During the 2024 Republican presidential primary, he specifically attacked former South Carolina Gov. Nikki Haley for embracing cuts to Social Security, including an increase in the retirement age.

“Haley said she wants to raise the Social Security retirement age to match life expectancy, which means that she wants it to go up to about 77. Is everybody happy with that?” he said at a New Hampshire rally in late January. “It’s not going to happen with us.”

But as president, Trump did go after Social Security’s more politically vulnerable disability benefits program. In 2020, Trump tried to increase the number of benefits reviews that would throw more beneficiaries out of the program, and instituted a rule banning benefits for people whose disabilities limit them to part-time work but do not prevent them from working altogether.

“These were unprecedented attacks on Social Security,” Lawson said.

Trump has even suggested that he agrees with more conventional Republican colleagues about the need to cut Social Security benefits, but that he sees it as politically unwise.

“There is a lot you can do in terms of entitlements, in terms of cutting, and in terms of also the theft and the bad management of entitlements, tremendous bad management of entitlements,” Trump said on CNBC in March. The Biden campaign has hammered Trump for the comment.

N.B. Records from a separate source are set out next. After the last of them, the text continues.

(** Comparison of binary64 values: [x <= y] excludes [y < x]. *)
Lemma SFcompare_antisym x y c :
  SFcompare x y = Some c -> SFcompare y x = Some (CompOpp c).
Proof.
  destruct x as [sx|sx| |sx mx ex], y as [sy|sy| |sy my ey]; simpl;
    try discriminate; intros [= <-];
    repeat match goal with s : bool |- _ => destruct s end;
    try reflexivity.
  all: rewrite (Z.compare_antisym ey ex).
  all: destruct (ey ?= ex)%Z; simpl; try reflexivity.
  all: rewrite (Pos.compare_cont_antisym mx my Eq); simpl.
  all: by rewrite ?CompOpp_involutive.
Qed.

Lemma leb_not_ltb (x y : float) :
  (x <=? y)%float = true -> (y <? x)%float = false.
Proof.
  rewrite leb_spec, ltb_spec. unfold SFleb, SFltb.
  destruct (SFcompare (Prim2SF x) (Prim2SF y)) as [c|] eqn:Hc; [|discriminate].
  rewrite (SFcompare_antisym _ _ _ Hc). by destruct c.
Qed.

(** The two ways [fit_and_store] returns. *)
Lemma fit_and_store_sums n refs raws :
  0 <= n -> length refs = Z.to_nat n -> length raws = Z.to_nat n ->
  accumulate (Z.to_nat n) 0 raws refs (0, 0, 0, 0)%float =
    (Spec.sum_x raws refs, Spec.sum_y raws refs,
     Spec.sum_xy raws refs, Spec.sum_x2 raws refs)
  /\ double_of_int n = Spec.count raws.
Proof.
  intros Hn Hrefs Hraws. split.
  - rewrite <- Hraws. apply accumulate_all. congruence.
  - unfold Spec.count. by rewrite Hraws, Z2Nat.id.
Qed.

Lemma fit_and_store_fits n refs raws w :
  0 <= n -> length refs = Z.to_nat n -> length raws = Z.to_nat n ->
  (abs (Spec.denom raws refs) <? 1e-10)%float = false ->
  exists w', fit_and_store n refs raws w = Done Success w'
    /\ current_calibration w'
       = mkCal (Spec.slope raws refs) (Spec.offset raws refs) true
    /\ fs w' = fs w.
Proof.
  intros Hn Hrefs Hraws Hguard. unfold fit_and_store.
  destruct (fit_and_store_sums n refs raws) as [-> ->]; try done.
  fold (Spec.denom raws refs). rewrite Hguard.
  fold (Spec.slope raws refs). fold (Spec.offset raws refs).
  unfold set_slope, set_offset, set_is_valid.
  do 3 (unfold bind at 1; unfold update_calibration at 1; simpl).
  set (w1 := mkWorld _ _ _ _ _).
  set (rest := bind (display_results _ _) _).
  destruct (finishes_ensures rest (eq Success) untouched w1)
    as (a & w' & Hrun & <- & Hcal & Hfs).
  - subst rest. finish.
  - subst rest. apply ensures_and; frame.
  - exists w'. split; [exact Hrun|]. split; [exact Hcal | exact Hfs].
Qed.
Context (special_char : ascii) (token_list : list string).

Lemma file_step_order (processed : list string) (st st' : categorizer_state)
    (element : string) :
  file_invariant special_char processed st →
  first_seen (cs_dict st).*1.*1 = first_seen (cs_features st) →
  file_step special_char token_list st element = Return st' →
  first_seen (cs_dict st').*1.*1 = first_seen (cs_features st').
Proof.
  intros (_ & Hfi & _) Horder. unfold file_step.
  destruct (Py.contains special_char element).
  - rewrite Hfi, (getitem_nat _ _ (category_name special_char element))
      by (by apply list_lookup_middle).
    simpl. intros [= <-]. simpl.
    rewrite first_seen_dict_iadd. by apply first_seen_snoc_ext.
  - destruct (decide (_ ∈ token_list)); [|by intros [= <-]].
    destruct (Py.getitem _ _) as [c|] eqn:Hc; simpl; [|done].
    intros [= <-]. simpl. apply getitem_elem in Hc.
    rewrite first_seen_dict_iadd, first_seen_snoc, decide_True; [done|].
    by rewrite <- elem_of_first_seen, Horder, elem_of_first_seen.
Qed.

Lemma file_loop_order (lines processed : list string) (st st' : categorizer_state) :
  file_invariant special_char processed st →
  cs_features st ≠ [] →
  first_seen (cs_dict st).*1.*1 = first_seen (cs_features st) →
  Py.foldM (file_step special_char token_list) st lines = Return st' →
  first_seen (cs_dict st').*1.*1 = first_seen (cs_features st').
Proof.
  revert processed st.
  induction lines as [|l lines IH]; intros processed st Hinv Hne Horder; simpl.
  - by intros [= <-].
  - destruct (file_step_invariant special_char token_list processed st l Hinv
                (or_introl Hne)) as (st1 & Hstep & Hinv1 & Hne1).
    rewrite Hstep. simpl. apply (IH _ _ Hinv1 Hne1).
    by apply (file_step_order processed st st1 l).
Qed.

End category_order.

Lemma dict_categories_keys (d : token_dict) :
  dict_categories d = first_seen d.*1.*1.
Proof. rewrite dict_categories_first_seen. f_equal. by rewrite <- list_fmap_compose. Qed.
(** The parent as the form sees it: [Some c] when the parent keeps the
    coordinates [c] and passes them as [coordinates] with its setter as
    [onCoordinateChange]; [None] when it passes neither. *)
Definition Host : Type := option RouteFormData.

Definition World : Type := State * Host.

Definition setFormData (v : RouteFormData) (s : State) : State :=
  {| formData := v; selectedStartLocation := selectedStartLocation s;
     selectedEndLocation := selectedEndLocation s |}.

Definition setSelectedStartLocation (v : option Location) (s : State) : State :=
  {| formData := formData s; selectedStartLocation := v;
     selectedEndLocation := selectedEndLocation s |}.

Definition setSelectedEndLocation (v : option Location) (s : State) : State :=
  {| formData := formData s; selectedStartLocation := selectedStartLocation s;
     selectedEndLocation := v |}.

(** [if (onCoordinateChange) onCoordinateChange(v)] *)
Definition onCoordinateChange (v : RouteFormData) (h : Host) : Host :=
  match h with
  | Some _ => Some v
  | None => None
  end.

(** The effect that follows a change of the [coordinates] prop. *)
Definition syncCoordinates (w : World) : World :=
  match snd w with
  | Some c => (setFormData c (fst w), snd w)
  | None => w
  end.

(** Between two events the form shows the parent's coordinates: the
    effect on [coordinates] has run. *)
Definition coherent (w : World) : Prop :=
  ∀ c, snd w = Some c → formData (fst w) = c.

(** The default coordinates 28.525237, 77.570965, 28.525503 and
    77.575042, as the doubles nearest to these literals. *)
Definition defaultData : RouteFormData :=
  {| startLat := S754_finite false 8029140420240943 (-48);
     startLng := S754_finite false 5458571391699528 (-46);
     endLat := S754_finite false 8029215292584748 (-48);
     endLng := S754_finite false 5458858285069540 (-46) |}.

Definition validateForm (s : State) : bool :=
  bool_decide (is_Some (selectedStartLocation s))
  && bool_decide (is_Some (selectedEndLocation s)).

Definition handleStartLocationChange (location : option Location) (w : World) : World :=
  let '(s, h) := w in
  let s := setSelectedStartLocation location s in
  match location with
  | Some l =>
      let newFormData :=
        {| startLat := lat l; startLng := lng l;
           endLat := endLat (formData s); endLng := endLng (formData s) |} in
      (setFormData newFormData s, onCoordinateChange newFormData h)
  | None => (s, h)
  end.

Definition handleEndLocationChange (location : option Location) (w : World) : World :=
  let '(s, h) := w in
  let s := setSelectedEndLocation location s in
  match location with
  | Some l =>
      let newFormData :=
        {| startLat := startLat (formData s); startLng := startLng (formData s);
           endLat := lat l; endLng := lng l |} in
      (setFormData newFormData s, onCoordinateChange newFormData h)
  | None => (s, h)
  end.

Definition swapLocations (w : World) : World :=
  let '(s, h) := w in
  let swappedData :=
    {| startLat := endLat (formData s); startLng := endLng (formData s);
       endLat := startLat (formData s); endLng := startLng (formData s) |} in
  let tempLocation := selectedStartLocation s in
  let s1 := setFormData swappedData s in
  let s2 := setSelectedStartLocation (selectedEndLocation s) s1 in
  let s3 := setSelectedEndLocation tempLocation s2 in
  (s3, onCoordinateChange swappedData h).

(** [handleReset], up to the parent's own [onReset]. *)
Definition handleReset (w : World) : World :=
  let '(s, h) := w in
  let s := setFormData defaultData s in
  let s := setSelectedStartLocation None s in
  let s := setSelectedEndLocation None s in
  (s, onCoordinateChange defaultData h).

(** The [disabled] attribute of the swap button and of the submit
    button: [loading || !selectedStartLocation || !selectedEndLocation]. *)
Definition swap_disabled (loading : bool) (s : State) : bool :=
  loading
  || negb (bool_decide (is_Some (selectedStartLocation s)))
  || negb (bool_decide (is_Some (selectedEndLocation s))).

Definition submit_disabled (loading : bool) (s : State) : bool :=
  swap_disabled loading s.

(** A click on the swap button: a disabled button runs no handler; after
    the handler, the effect on [coordinates] runs. *)
Definition clickSwap (loading : bool) (w : World) : World :=
  if swap_disabled loading (fst w) then w
  else syncCoordinates (swapLocations w).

The remarks echoed something Trump told CNBC in January 2020, when he said of Social Security and Medicare cuts: “At the right time, we will take a look at that.”

As for “mass amnesty,” Biden has previously supported creating a pathway to citizenship for undocumented immigrants living in the U.S., but more recently he endorsed an immigration reform and border security bill that omitted such a pathway.

If Congress were to immediately allow 10 million undocumented immigrants to become citizens, and therefore eligible for Social Security retirement benefits ― something Biden has not proposed ― the policy change would be a net drain on the program’s finances, according to the Center for Immigration Studies, a think tank that opposes high levels of immigration.